(** C5: once the download loop is entered, [esp_https_ota_perform] is called
    until an answer is not "in progress" and never again ([n] answers in
    progress, then one that is not: [n + 1] calls in the whole run);
    [esp_https_ota_finish] is called if and only if that last answer is
    [ESP_OK] and the data is complete; otherwise the task logs the download
    error, aborts the session and deletes itself. *)
Theorem download_loop_then_check (p : platform) (fuel n : nat) :
  (forall i, (i < n)%nat -> perform_results p i = ESP_ERR_HTTPS_OTA_IN_PROGRESS) ->
  perform_results p n <> ESP_ERR_HTTPS_OTA_IN_PROGRESS ->
  (n < fuel)%nat ->
  In ev_esp_https_ota_perform (events p fuel) ->
  perform_calls (events p fuel) = S n /\
  (In ev_esp_https_ota_finish (events p fuel) <->
     perform_results p n = ESP_OK /\ complete_data_received p = true) /\
  (~ (perform_results p n = ESP_OK /\ complete_data_received p = true) ->
   ends_in p fuel = Some TaskDeleted /\
   exists pre,
     events p fuel =
       pre ++ [ev_log ESP_LOG_ERROR "Download error (%u)";
               ev_esp_https_ota_abort (snd (begin_result p));
               ev_log ESP_LOG_ERROR "upgrade failed";
               ev_log ESP_LOG_INFO "Exiting task ..";
               ev_vTaskDelete]).
Proof.
  intros Hfirst Hlast Hfuel.
  paths p fuel; loop_facts; intros Hin.
  all: try (exfalso; in_hyp Hin; fail).
  all: try (exfalso; apply Hlast; apply (Hbusy n Hfuel); fail).
  all: clear Hin.
  all: assert (rounds = n) as -> by
         (eapply (first_answer_unique (perform_results p)); eassumption).
  all: cbn [Nat.add fst snd] in *.
  all: split;
         [repeat rewrite perform_calls_app; rewrite perform_calls_polling;
          cbv [perform_calls filter is_perform List.length]; lia|].
  all: split; [split|].
  all: repeat match goal with
       | H : (_ =? ESP_OK) = true |- _ => apply Z.eqb_eq in H
       | H : (_ =? ESP_OK) = false |- _ => apply Z.eqb_neq in H
       end.
  all: try (let H := fresh in intro H; exfalso; in_hyp H; fail).
  all: try (intros [? ?]; exfalso; (congruence || discriminate); fail).
  all: try (intros _; split; [assumption|reflexivity]).
  all: try (intros _; find_in).
  all: try (let H := fresh in intro H; exfalso; apply H; split; [assumption|reflexivity]).
  all: intros _; split; [reflexivity|]; eexists; apply snoc5.
Qed.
==================================================
* [Task details]:
The string "reflexivity": state how many lines above contain it, giving nothing but the number.

* [Finished task]:
3